Transgenic Mouse Brain

Alzheimer's disease (AD) is the most common cause of age-related dementia, affecting more than 25 million people worldwide. The accumulation of insoluble ß-amyloid (Aß) plaques in the brain has long been considered central to the pathogenesis of AD (green in panel to the left). However, recent evidence suggests that soluble oligomeric assemblies of Aß may be of greater importance. APP processing yields Aβ monomers, which undergo oligomerization, eventually forming amyloid fibrils and plaques. Aß oligomers have been found to be potent synaptotoxins, but the mechanism by which they exert their action had remained elusive.
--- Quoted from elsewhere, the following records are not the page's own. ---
(* ===== verification/PonPremise.v ===== *)
(** Model of [erts/emulator/beam/pon_premise.c] and
    [erts/include/internal/pon_premise.h]: the list of premises of a process, in
    an explicit store, and the default matcher over the words of the heap. The
    notification and receive entry points return at once in the source, which
    keeps the rest of their bodies out of the build; so they do here. *)

From S2P Require Import Prelude ErtsAlloc PonStats ErlTerm.
From stdpp Require Import base numbers list gmap.
From Stdlib Require Import ZArith.

(** ** Data *)

Record ErtsPremise : Type := mkErtsPremise {
  pattern : Z;                    (* Eterm *)
  match_fn : option positive;
  has_match : Z;                  (* int *)
  matched_term : Z;               (* Eterm *)
  matched_msg : option positive;
  clause_index : Z;               (* Uint *)
  next_premise : option positive
}.

#[global] Instance ErtsPremise_eta : Eta ErtsPremise := λ p,
  mkErtsPremise (pattern p) (match_fn p) (has_match p) (matched_term p) (matched_msg p)
    (clause_index p) (next_premise p).

Definition ERTS_INIT_PREMISE (PAT : Z) (MATCH_FN : option positive) (CIDX : Z) : ErtsPremise :=
  mkErtsPremise PAT MATCH_FN 0 THE_NON_VALUE NULL CIDX NULL.

(** The field of the process, the allocated premises, the counters. *)
Record prs : Type := mkPrs {
  pon_premises : option positive;
  prems : gmap positive ErtsPremise;
  pr_stats : PonStats
}.

#[global] Instance prs_eta : Eta prs := λ σ, mkPrs (pon_premises σ) (prems σ) (pr_stats σ).

Abbreviation PrM A := (M prs A).

Definition load_prem (a : positive) : PrM ErtsPremise := σ ← get; deref (prems σ !! a).

Definition upd_prem (a : positive) (f : ErtsPremise → ErtsPremise) : PrM unit :=
  _ ← load_prem a; modify (λ σ, σ <| prems ::= alter f a |>).

Definition free_prem (a : positive) : PrM unit :=
  _ ← load_prem a; modify (λ σ, σ <| prems ::= delete a |>).

(** ** The arrival sequence: an atomic 64-bit counter *)

Definition erts_pon_next_msg_seq : M Z Z :=
  modify (λ pon_msg_seq, s64 (pon_msg_seq + 1));; v ← get; mret (u64 v).

(** ** The default matcher

    [None] is a read outside of the heap. *)

(** [for (i = i0; i < i0 + k; i++)] over the elements of two tuples. *)
Fixpoint match_elements (h : heap) (ptr_p ptr_t i : Z) (k : nat) : option Z :=
  match k with
  | O => Some 1%Z
  | S k' =>
      pe ← word h ptr_p i;
      if is_non_value pe then match_elements h ptr_p ptr_t (i + 1) k' else
      te ← word h ptr_t i;
      if decide (pe ≠ te) then Some 0%Z else match_elements h ptr_p ptr_t (i + 1) k'
  end.

Definition erts_pon_default_match (h : heap) (pattern term : Z) : option Z :=
  if decide (pattern = term) then Some 1%Z else
  tp ← is_tuple h pattern;
  tt ← (if tp : bool then is_tuple h term else Some false);
  if tt : bool then
    let ptr_p := boxed_val pattern in
    let ptr_t := boxed_val term in
    hp ← word h ptr_p 0;
    ht ← word h ptr_t 0;
    let arity_p := s32 (arityval hp) in
    let arity_t := s32 (arityval ht) in
    if decide (arity_p ≠ arity_t) then Some 0%Z
    else match_elements h ptr_p ptr_t 1 (Z.to_nat arity_p)
  else Some 0%Z.

(** ** Registration *)

(** [while (old) { next = old->next_premise; erts_free(old); old = next; }] *)
Fixpoint free_premises (fuel : nat) (old : option positive) : PrM unit :=
  match old, fuel with
  | None, _ => mret tt
  | Some _, O => ub
  | Some a, S f =>
      p ← load_prem a;
      free_prem a;;
      free_premises f (next_premise p)
  end.

Definition erts_pon_register_premises (premises : option positive) : PrM unit :=
  σ ← get;
  free_premises (size (prems σ)) (pon_premises σ);;
  modify (λ σ, σ <| pon_premises := premises |>);;
  modify (λ σ, σ <| pr_stats ::= λ t, t <| premises_registered ::= PON_STATS_INC |> |>).

Definition erts_pon_unregister_premises : PrM unit :=
  σ ← get;
  free_premises (size (prems σ)) (pon_premises σ);;
  modify (λ σ, σ <| pon_premises := NULL |>).

(** ** Arrival and receive *)

Definition erts_pon_notify_premises (msg : positive) (term : Z) : PrM Z :=
  σ ← get;
  match pon_premises σ with
  | None => mret 0%Z
  | Some _ => mret 0%Z
  end.

Definition erts_pon_receive : PrM Z := mret THE_NON_VALUE.

Definition erts_pon_advance_to_matched : PrM Z :=
  σ ← get;
  match pon_premises σ with
  | None => mret 0%Z
  | Some _ => mret 0%Z
  end.

(** The loop of [erts_pon_note_message_consumed]. *)
Fixpoint forget_message (fuel : nat) (prem : option positive) (msgp : positive) : PrM unit :=
  match prem, fuel with
  | None, _ => mret tt
  | Some _, O => ub
  | Some a, S f =>
      p ← load_prem a;
      (if decide (matched_msg p = Some msgp)
       then upd_prem a (λ p, p <| has_match := 0%Z |> <| matched_term := THE_NON_VALUE |>
                               <| matched_msg := NULL |>)
       else mret tt);;
      forget_message f (next_premise p) msgp
  end.

Definition erts_pon_note_message_consumed (msgp : positive) : PrM unit :=
  σ ← get; forget_message (size (prems σ)) (pon_premises σ) msgp.
Lemma set_timer_run σ p timeout arg tpos d0 :
  wheel_ok σ → cores (timers σ) !! p = Some d0 → d_slot d0 = ERTS_TW_SLOT_INACTIVE → p ≠ SENTINEL →
  wp (erts_twheel_set_timer p timeout arg tpos) (λ _ σ',
    wheel_ok σ' ∧ now σ' = now σ ∧ g_fired σ' = g_fired σ ∧ pos (tiw σ') = pos (tiw σ) ∧
    pending (timers σ') = <[p := (set_pos (tiw σ) tpos, timeout, arg)]> (pending (timers σ)) ∧
    dom (timers σ') = dom (timers σ)) σ.
Proof.
  destruct σ as [x T n k st g]. intros I Hp Hi Hps. simpl in *.
  destruct (wi_base _ _ I) as [L B]. pose proof (cores_live _ _ _ Hp) as Hlive.
  unfold erts_twheel_set_timer. do 2 (tw_step; tw_step; [by rewrite ?live_alter|]).
  tw_step. tw_step. tw_step. tw_step. tw_step.
  destruct (written T p d0 timeout arg (set_pos x tpos) Hp Hi) as (Hc & Hn & Hv & Hdom).
  set (d := (set_pos x tpos, timeout, arg, ERTS_TW_SLOT_INACTIVE)) in *. set (T2 := alter _ p (alter _ p _)) in *.
  eapply (wp_mono _ (λ r σ', ∃ x1, setting x x1 (counted T) r.1 r.2 d ∧ σ' = mkTws x1 T2 n k st g)).
  - change (pos (x <| nto ::= λ v, u64 (v + 1) |>)) with (pos x). change ERTS_TW_SOON_WHEEL_SIZE with 16384%Z.
    destruct (decide (tpos ≤ pos x)%Z).
    + assert (set_pos x tpos = pos x) as E by (unfold set_pos; lia).
      tw_step. tw_step; [by rewrite !live_alter|]. wp_step. eexists. split; [by apply (setting_at x T L d)|].
      unfold T2. by rewrite E.
    + assert (set_pos x tpos = tpos) as E by (unfold set_pos; lia).
      assert (d_pos d = tpos) as Ed by done. destruct (decide (tpos < pos x + 16384)%Z).
      * tw_step. tw_step; [by rewrite !live_alter|]. tw_step. tw_step. wp_step.
        pose (m := if decide (soon_min_tpos x > tpos)%Z then tpos else soon_min_tpos x).
        exists (x <| nto ::= λ v, u64 (v + 1) |> <| soon_min_tpos := m |>). split.
        -- cbn. rewrite <- Ed. apply (setting_soon x T L d m B); [lia|]. unfold m. case_decide; lia.
        -- unfold m, T2. rewrite E. cbn. by destruct (decide _).
      * tw_step. tw_step; [by rewrite !live_alter|]. wp_step. eexists. split; [|unfold T2; by rewrite E].
        rewrite <- Ed. cbn [fst snd]. rewrite pos_mask. apply (setting_later x T L d B). lia.
  - intros [slot tpos'] ? (x1 & Hset & ->). cbn [fst snd] in Hset. tw_step.
    eapply set_finish; [done|done|done|done|done|done|done|done|done|].
    intros x' T' Hinv Hpos Hpend HdT. tw_step. tw_step. apply next_set_run. intros fd dl k' st'. split_and!.
    + by apply wheel_inv_canary.
    + done.
    + done.
    + cbn. by rewrite next_set_pos.
    + done.
    + done.
Qed.

End ops.

(** ** Cancelling a timer *)

Lemma trigger_pos_ext x x' d : pos x' = pos x → trigger x' d = trigger x d.
Proof. unfold trigger. by intros ->. Qed.

(** A timer that waits in a slot leaves it. *)
Lemma base_removed x T L p d l1 l2 T' m e :
  wheel_base x T L → counted T !! p = Some d → L (d_slot d) = l1 ++ p :: l2 → m = l2 ++ l1 →
  (∀ b, nx T' b = if decide (last m = Some b) then head m else nx T b) →
  (∀ b, pv T' b = if decide (head m = Some b) then last m else pv T b) → cores T' = cores T →
  let T2 := alter (λ t, t <| t_slot := ERTS_TW_SLOT_INACTIVE |>) p T' in
  let x2 := (removed (d_slot d) (d_pos d) e (x <| w ::= unlinked_w (d_slot d) p m |>)) <| nto ::= λ v, u64 (v - 1) |> in
  wheel_base x2 T2 (<[d_slot d := l1 ++ l2]> L) ∧ counted T2 = delete p (counted T) ∧ dom (cores T2) = dom (cores T).
Proof.
  intros [B1 B2 B3 B4 B5 B6 B7 B8] Hp HL Hm Hn Hv Hc T2 x2. pose proof Hp as (Hpc & Hps & Hi)%counted_Some.
  pose proof (rep_del _ T T' 0 L [] p (d_slot d) l1 l2 m B1 HL Hm Hn Hv Hc) as R.
  assert (slot_ok (d_slot d)) as Hs. { apply (rep_slot _ _ _ _ _ _ B1 (d_slot d) p). rewrite HL. set_solver. }
  rewrite <- Hc in Hpc. pose proof (rep_inactive _ _ _ _ _ _ _ R Hpc) as R2. fold T2 in R2.
  pose proof (cores_alter_slot _ _ _ ERTS_TW_SLOT_INACTIVE Hpc) as Hc2. fold T2 in Hc2. rewrite Hc in Hc2.
  pose proof (counted_inactive T T2 p d Hc2) as HC.
  destruct (removed_clock (d_slot d) (d_pos d) e (x <| w ::= unlinked_w (d_slot d) p m |>)) as (C1 & C2 & C3 & C4 & C5 & C6).
  assert (counts (x <| w ::= unlinked_w (d_slot d) p m |>) (counted T)) as Hn1 by (destruct B2; by split).
  pose proof (counts_remove _ (counted T) p d (d_slot d) (d_pos d) e Hn1 Hp eq_refl Hs (few_counted _ B4)) as Hn2.
  assert (w (removed (d_slot d) (d_pos d) e (x <| w ::= unlinked_w (d_slot d) p m |>)) = unlinked_w (d_slot d) p m (w x)) as Hw.
  { unfold removed, soon_gone, later_gone. cbv zeta. destruct (decide _); [done|].
    destruct (decide (d_slot d < _)%Z), (e && _); cbn; by case_decide. }
  set (y := removed _ _ _ _) in *. assert (few (cores T2)) as Hf.
  { unfold few in *. rewrite Hc2, map_size_insert. rewrite <- Hc, Hpc. cbn. by rewrite Hc. }
  split_and!; [split|done|].
  - unfold x2. cbn. by rewrite Hw.
  - unfold x2. rewrite HC. destruct Hn2. by split.
  - unfold x2. cbn. rewrite C4, HC, map_size_delete, Hp. cbn. rewrite B3.
    assert (size (counted T) ≠ 0) as Hnz. { intros E%map_size_empty_inv. by rewrite E, lookup_empty in Hp. }
    replace (Z.of_nat (size (counted T)) - 1)%Z with (Z.of_nat (pred (size (counted T)))) by lia.
    apply u64_cnt. apply few_counted in B4. unfold few in B4. lia.
  - done.
  - rewrite HC. intros a d'. rewrite lookup_delete_Some. intros [Ha Ha'].
    change (placed_from (pos y) (later_pos y) y d'). rewrite C1, C2.
    apply (placed_removed _ _ _ (delete p (counted T)) _ _ _ a); [done|by rewrite lookup_delete_ne|by eapply B5].
  - unfold x2. cbn. by rewrite C2.
  - unfold x2. cbn. by rewrite C1, C2.
  - unfold x2. cbn. by rewrite C3.
  - rewrite Hc2, dom_insert_lookup_L; [done|]. rewrite <- Hc, Hpc. eauto.
Qed.

(** The flag that the next timeout is exact survives a removal while timers wait
    at once, unless the stale minimum of the later wheel coincides with the
    current position. *)
Definition stale_minimum (x : ErtsTimerWheel) : Prop :=
  at_once_nto x ≠ 0%Z ∧ (later_min_tpos x / 8192 * 8192 - 8192 = pos x)%Z.

Lemma removed_keeps_flag x T p d x1 e a d' :
  wheel_inv x T → counted T !! p = Some d → counted T !! a = Some d' → d_slot d' = ERTS_TW_SLOT_AT_ONCE →
  ¬ stale_minimum x →
  same_clock x x1 → true_next_timeout_time x1 = true_next_timeout_time x → later_min_tpos x1 = later_min_tpos x →
  true_next_timeout_time (removed (d_slot d) (d_pos d) e x1) = true.
Proof.
  intros [[L [B1 B2 B3 B4 B5 B6 B7 B8]] Hin Ha Ht] Hp Hd' Hat Hst (C1 & C2 & C3 & C4 & C5 & C6) Hf Hlm.
  destruct (Hin _ _ Hd') as [Hn Hflag]. specialize (Hflag Hat). rewrite trigger_at in Hn by done.
  destruct (removed_true (d_slot d) (d_pos d) e x1) as [->|(-> & Hs & Hex)]; [by rewrite Hf|].
  exfalso. unfold removed_exact in Hex. apply andb_true_iff in Hex as [_ Hex].
  destruct (placed_inv _ _ (B5 _ _ Hp)) as [(H1 & H2)|[(H1 & H2 & H3 & H4)|(H1 & H2 & H3 & H4)]]; [done| |].
  - rewrite decide_True in Hex by apply H1. apply bool_decide_eq_true in Hex. rewrite C5 in Hex. lia.
  - rewrite decide_False in Hex by (apply later_range in H1; change ERTS_TW_SOON_WHEEL_END_SLOT with 16384%Z; lia).
    apply andb_true_iff in Hex as [_ Hex%bool_decide_eq_true]. rewrite pos_mask, C5, Hlm in Hex.
    change ERTS_TW_LATER_WHEEL_SLOT_SIZE with 8192%Z in Hex. apply Hst. split; [|lia].
    destruct B2 as [-> _ _ _]. intros Hz. by eapply (cnt_zero _ _ _ _ Hz Hd').
Qed.

Lemma cancel_timer_run σ p :
  wheel_ok σ → is_Some (timers σ !! p) → p ≠ SENTINEL → ¬ stale_minimum (tiw σ) →
  wp (erts_twheel_cancel_timer p) (λ _ σ',
    wheel_ok σ' ∧ now σ' = now σ ∧ g_fired σ' = g_fired σ ∧ pos (tiw σ') = pos (tiw σ) ∧
    pending (timers σ') = delete p (pending (timers σ)) ∧ dom (timers σ') = dom (timers σ)) σ.
Proof.
  destruct σ as [x T n k st g]. intros I [t Ht] Hps Hst. simpl in *. pose proof I as [[L B] Hin Ha Htm].
  unfold erts_twheel_cancel_timer. tw_step. tw_step.
  assert (cores T !! p = Some (data_of t)) as Hpc by (unfold cores; by rewrite lookup_fmap, Ht).
  destruct (decide (t_slot t ≠ ERTS_TW_SLOT_INACTIVE)) as [Hi|Hi].
  - assert (counted T !! p = Some (data_of t)) as HpC by by apply counted_Some.
    set (d := data_of t) in *. change (t_slot t) with (d_slot d). tw_step.
    unfold remove_timer. tw_step. tw_step. tw_step. change (t_slot t) with (d_slot d). change (timeout_pos t) with (d_pos d).
    pose proof (wb_rep _ _ _ B) as R.
    destruct (rep_all _ _ _ _ _ _ R p d Hps Hpc Hi) as [HpL|[H%elem_of_nil|H%elem_of_nil]]; [|done|done].
    destruct (rep_slot _ _ _ _ _ _ R _ _ HpL) as (Hs & _).
    apply list_elem_of_split in HpL as (l1 & l2 & HL).
    eapply (unlink_run _ _ _ _ _ _ _ _ l1 l2); [rewrite <- HL; by eapply rep_ring|rewrite <- HL; by eapply rep_nodup| |done|reflexivity|].
    { rewrite <- HL. intros a ?. by eapply rep_live. }
    intros T' Hn Hv Hc. tw_step. apply count_removed_run. tw_step.
    { eapply cores_live. by rewrite Hc. }
    tw_step. destruct (base_removed x T L p d l1 l2 T' (l2 ++ l1) (bool_decide (l2 ++ l1 = [])) B HpC HL eq_refl Hn Hv Hc) as (B2 & HC & Hdom).
    set (x1 := x <| w ::= unlinked_w (d_slot d) p (l2 ++ l1) |>) in *. set (e := bool_decide _) in *.
    destruct (removed_clock (d_slot d) (d_pos d) e x1) as (C1 & C2 & C3 & C4 & C5 & C6).
    set (T2 := alter _ p T') in *. clearbody T2.
    set (x2 := (removed (d_slot d) (d_pos d) e x1) <| nto ::= λ v, u64 (v - 1) |>) in *.
    assert (same_clock x (x2 <| nto := nto x |>)) as (E1 & _ & _ & _ & E5 & E6) by (split_and!; done).
    change (pos x2 = pos x) in E1. change (next_timeout_pos x2 = next_timeout_pos x) in E5.
    change (next_timeout_time x2 = next_timeout_time x) in E6.
    split_and!; [|done|done|done| |].
    + change (wheel_inv x2 T2). split.
      * by eexists.
      * rewrite HC. intros a d' Ha'%lookup_delete_Some. destruct Ha' as [Hap Ha']. destruct (Hin _ _ Ha') as [H1 H2].
        split; [by rewrite E5, (trigger_pos_ext x)|].
        intros Hat. change (true_next_timeout_time x2) with (true_next_timeout_time (removed (d_slot d) (d_pos d) e x1)).
        by apply (removed_keeps_flag x T p d x1 e a d').
      * by rewrite E1, E5.
      * by rewrite E5, E6.
    + by apply pending_delete.
    + by apply dom_cores.
  - wp_step. split_and!; try done. rewrite delete_id; [done|]. unfold pending.
    rewrite lookup_fmap, fmap_None. apply eq_None_not_Some. intros [d (E & _ & Hx)%counted_Some].
    rewrite Hpc in E. injection E as <-. by apply Hi.
Qed.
We recently found that cellular prion protein (PrP-C) is a high-affinity receptor for Aß oligomers, mediating their toxic effects on synaptic plasticity.

Alzheimer's Disease Model
We hypothesize that the Aß/PrP-C interaction leads to dendritic spine retraction via synaptotoxic action, with subsequent neuritic dystrophy and neurodegenerative pathology. These later steps are then coupled to tauopathy and memory impairment in AD. We are employing biochemical analysis, in vivo imaging of dendrites, genetic investigation and behavioral studies to test this hypothesis. With PrP-C as a molecular target, we have launched a drug discovery program for novel AD therapeutics.